La plupart des médias ne veulent voir dans les débats de la gauche radicale que des intérêts de boutique.
Les médias manifestent une curiosité inhabituelle envers la gauche antilibérale ou radicale. Il ne faut certainement pas s’en plaindre. Après sa percée électorale à l’élection présidentielle de 2002 et son rôle moteur dans le succès du non de gauche au référendum constitutionnel de 2005, cette autre gauche s’impose comme acteur et enjeu significatif du champ politique. Mais sa visibilité ne se traduit pas par un effort de compréhension des questions d’orientation refoulées au profit du jeu des images et des rivalités de personnes.
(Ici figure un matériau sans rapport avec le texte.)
Lemma wrote_trans sb kl kf kl' kf' t i t1 i1 t2 i2 off m len f :
  0 <= m <= len -> 0 <= dstart sb ->
  wrote sb kl kf t i t1 i1 off m f -> wrote sb kl' kf' t1 i1 t2 i2 (off + m) (len - m) f ->
  wrote sb (kl + kl') (kf + kf') t i t2 i2 off len f.
Proof.
  intros Hm Hd [] []. constructor; try done.
  - congruence.
  - destruct wr_log0 as (? & ? & ?), wr_log1 as (? & ? & ?). split_and!; [congruence..|lia].
  - by eapply evolves_trans.
  - lia.
  - intros p Hp Hb H. apply wr_there1; [done|done|].
    destruct (decide (off + m <= p < off + m + (len - m))); [by left|right].
    apply wr_there0; [done|done|]. destruct H; [left; lia|by right].
  - intros H. rewrite wr_same1; [apply wr_same0|].
    + intros p Hp. apply H. lia.
    + intros p Hp. destruct (H p) as (? & ? & ?); [lia|]. split_and!; [done|done|].
      apply wr_there0; auto.
  - intros p Hp Hb H. assert (off + m <= p < off + m + (len - m) \/
      off <= p < off + m \/ fblock (tx_view t) i (p / BSIZE) <> 0) as H'
      by (destruct H; [lia|auto]).
    rewrite wr_bytes1; [|done|done|destruct H' as [|[|]]; auto].
    case_decide; [by rewrite decide_True by lia|].
    rewrite wr_bytes0; [|done|done|destruct H' as [|[|]]; [done|auto|auto]].
    repeat case_decide; try done; lia.
Qed.

(** One iteration: [bmap], and the bytes of one block. *)
Lemma wrote_block sb t i t1 i1 a d (o : nat) x off f :
  layout sb t -> (0 < length x)%nat -> let bn := off / BSIZE in
  in_file bn -> 0 <= off -> grown sb 5 2 t i t1 i1 bn a ->
  tx_view t1 !! a = Some d -> length d = Z.to_nat BSIZE -> Z.of_nat o = off mod BSIZE ->
  (o + length x <= length d)%nat ->
  (forall k, (k < length x)%nat -> x !!! k = f (off + Z.of_nat k)) ->
  wrote sb 6 2 t i (tx_write a (list_inserts o x d) t1) i1 off (Z.of_nat (length x)) f.
Proof.
  intros L Hx0 bn Hb Ho G Hd Hl Hoo Hx Hf.
  assert (fblock (tx_view t1) i1 bn = a) as Ea.
  { rewrite (gr_map _ _ _ _ _ _ _ _ _ G) by done. by rewrite decide_True. }
  pose proof (dstart_pos sb t L) as Hds. destruct (gr_new _ _ _ _ _ _ _ _ _ G) as [Har _].
  destruct (write_block sb t1 i1 bn d o x (gr_layout _ _ _ _ _ _ _ _ _ G)
    (gr_wf _ _ _ _ _ _ _ _ _ G) Hb) as (L2 & W2 & E2 & F2 & M2 & B2);
    [rewrite Ea; lia|by rewrite Ea|done|done|].
  rewrite Ea in L2, W2, E2, F2, M2, B2. assert (bn * BSIZE + Z.of_nat o = off) as Eo.
  { rewrite Hoo. subst bn. unfold BSIZE. dlia. }
  rewrite Eo in B2. destruct (gr_log _ _ _ _ _ _ _ _ _ G) as (G1 & G2 & G3).
  assert (forall p, off <= p < off + Z.of_nat (length x) -> p / BSIZE = bn) as Hpb.
  { intros p Hp. subst bn. unfold BSIZE in *. change (Z.to_nat 512) with 512%nat in Hl. dlia. }
  assert (forall p, 0 <= p -> in_file (p / BSIZE) ->
    off <= p < off + Z.of_nat (length x) \/ fblock (tx_view t) i (p / BSIZE) <> 0 ->
    fblock (tx_view t1) i1 (p / BSIZE) <> 0) as Hthere.
  { intros p Hp Hpi [H|H]; [rewrite (Hpb p H), Ea; lia|].
    rewrite (gr_map _ _ _ _ _ _ _ _ _ G) by done. case_decide; [lia|done]. }
  constructor; [done|apply (gr_held _ _ _ _ _ _ _ _ _ G)| |done| | | | |].
  - split_and!; [rewrite tx_base_write by lia; done|done|]. simpl.
    pose proof (length_log_add (tx_log t1) a). lia.
  - eapply evolves_trans; [lia|apply (gr_ev _ _ _ _ _ _ _ _ _ G)|done].
  - pose proof (gr_free _ _ _ _ _ _ _ _ _ G). rewrite F2. lia.
  - intros p Hp Hpi H. rewrite M2. by apply Hthere.
  - intros H. apply (gr_same _ _ _ _ _ _ _ _ _ G). destruct (H off) as (_ & _ & ?); [lia|done].
  - intros p Hp Hpi H. rewrite B2; [|done|done|by apply Hthere]. case_decide as D.
    + rewrite Hf by lia. f_equal. lia.
    + destruct H as [|H]; [done|]. by apply (grown_fbyte sb 5 2 t i t1 i1 bn a).
Qed.

(** The number of blocks that [off .. off + len) meets. *)
Definition nblk (off len : Z) : Z :=
  if len <=? 0 then 0 else (off mod BSIZE + len + BSIZE - 1) / BSIZE.

Lemma nblk_step off len m : 0 <= off -> 0 < len -> m = Z.min len (BSIZE - off mod BSIZE) ->
  nblk off len = 1 + nblk (off + m) (len - m) /\ 0 <= nblk (off + m) (len - m).
Proof.
  intros H0 H1 Hm. unfold nblk, BSIZE in *. rewrite (proj2 (Z.leb_gt len 0)) by lia.
  destruct (Z.leb_spec (len - m) 0).
  - assert (m = len) by lia. assert (0 < off mod 512 + len <= 512) by dlia.
    split; [|lia]. dlia.
  - assert (m = 512 - off mod 512) as Em by lia. assert ((off + m) mod 512 = 0) as -> by dlia.
    rewrite Em. split; dlia.
Qed.

Lemma budget_log k j t t' :
  budget (j + k) t -> tx_held t' = tx_held t -> tx_size t' = tx_size t ->
  (length (tx_log t') <= length (tx_log t) + j)%nat -> budget k t'.
Proof. unfold budget, tx_room. intros [H1 H2] -> -> H3. lia. Qed.

Section writei.
Context {St : Type} `{!Blocks St, !BlocksLaws St, !Devsw St}.
Implicit Types (s : fs St) (t : tx).

Lemma file_unheld_grown s t t' i i' :
  fs_ok s t -> file_unheld t i -> tx_held t' = tx_held t ->
  evolves (fs_sb s) (tx_view t) i (tx_view t') i' -> file_unheld t' i'.
Proof.
  intros [_ _ Hh] Hu E Ev n Hn j Hj. rewrite E in Hj.
  destruct (ev_new _ _ _ _ _ Ev n Hn) as [Ho|[_ Ho]]; [by apply (Hu n Ho j)|].
  apply Hh in Hj as [_ Hj]. congruence.
Qed.

(** The state with the address list of inode [ip] replaced. *)
Definition at_inode s ip (i : inode) (s' : fs St) : Prop :=
  s' = Fs (fs_sb s) (<[ip := i]> (fs_icache s)) (fs_st s').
Dans cette foire médiatique aux ego, l’âge, le sexe, le look comptent davantage que les idées. À l’heure de la marchandisation du monde, le spectacle – stade suprême du fétichisme – dévore la politique : par une heureuse coïncidence du calendrier, 2007 sera aussi l’anniversaire de la première publication du Capital de Marx (1867), et de la parution, un siècle plus tard, de la Société du spectacle de Debord !
On s’est livré à des calculs savants pour savoir combien, dans les collectifs unitaires, Marie-George, Clémentine, José, Yves ou Patrick recueillaient de suffrages, sans beaucoup de soucier du contenu de la campagne et de la clarification sur les alliances gouvernementales et parlementaires à venir. Elle est pourtant nécessaire. Entreprendre le rassemblement d’une gauche alternative pour la noyer aussitôt dans une gauche plurielle recomposée autour du PS synthétisé (derrière sa majorité ouiste), ce serait jouer les Pénélope : détricoter ce qui a été péniblement tricoté la veille.
La plupart des commentaires médiatiques ne veulent voir dans les controverses au sein de la gauche radicale que des jeux d’appareil ou des intérêts de boutique. Comme s’ils étaient une exclusivité des petites organisations et non des grandes firmes supposées au-dessus de ces mesquineries. Et comme si n’existaient pas aussi des intérêts médiatiques, symboliques, narcissiques, de toutes sortes. Les partis, mouvements, organisations qui défendent avec conviction des projets différents défendent tous des intérêts. L’important, c’est de savoir lesquels, ceux de quelles catégories ou de quelles classes sociales.
Dans le mépris envers les partis, et le dénigrement de la politique qui souvent l’accompagne, se profile une idée de la démocratie où le plébiscite sondagier permanent l’emporterait sur la controverse, la cooptation médiatique sur le contrôle collectif de porte-parole élus, la dictature vénale de l’opinion sur une conception active de la citoyenneté. L’innovation des adhérents à 20 euros du Parti socialiste – qui ne cotisent plus pour militer, mais achètent le droit de vote – est un pas dans cette direction. Au sein des collectifs pour une candidature unitaire, la confusion des votes en l’absence d’accord préalable sur les questions qui fâchent et de règles démocratiques définies est aussi révélatrice d’un malaise. Comme tout droit, une procédure élective implique un certain degré de formalisme. Le traitement médiatique aura largement contribué à éluder le débat d’orientation dans la gauche radicale. Il finira inévitablement par s’imposer à l’approche des échéances électorales. Mais, au terme du poker menteur des dernières semaines, la confusion, la frustration et l’amertume risquent fort de compromettre un avenir qu’une franche explication aurait préservé. C’est un effet collatéral de la victoire de la « démocratie médiatique » sur la « démocratie républicaine », du jeu des images sur la confrontation des idées.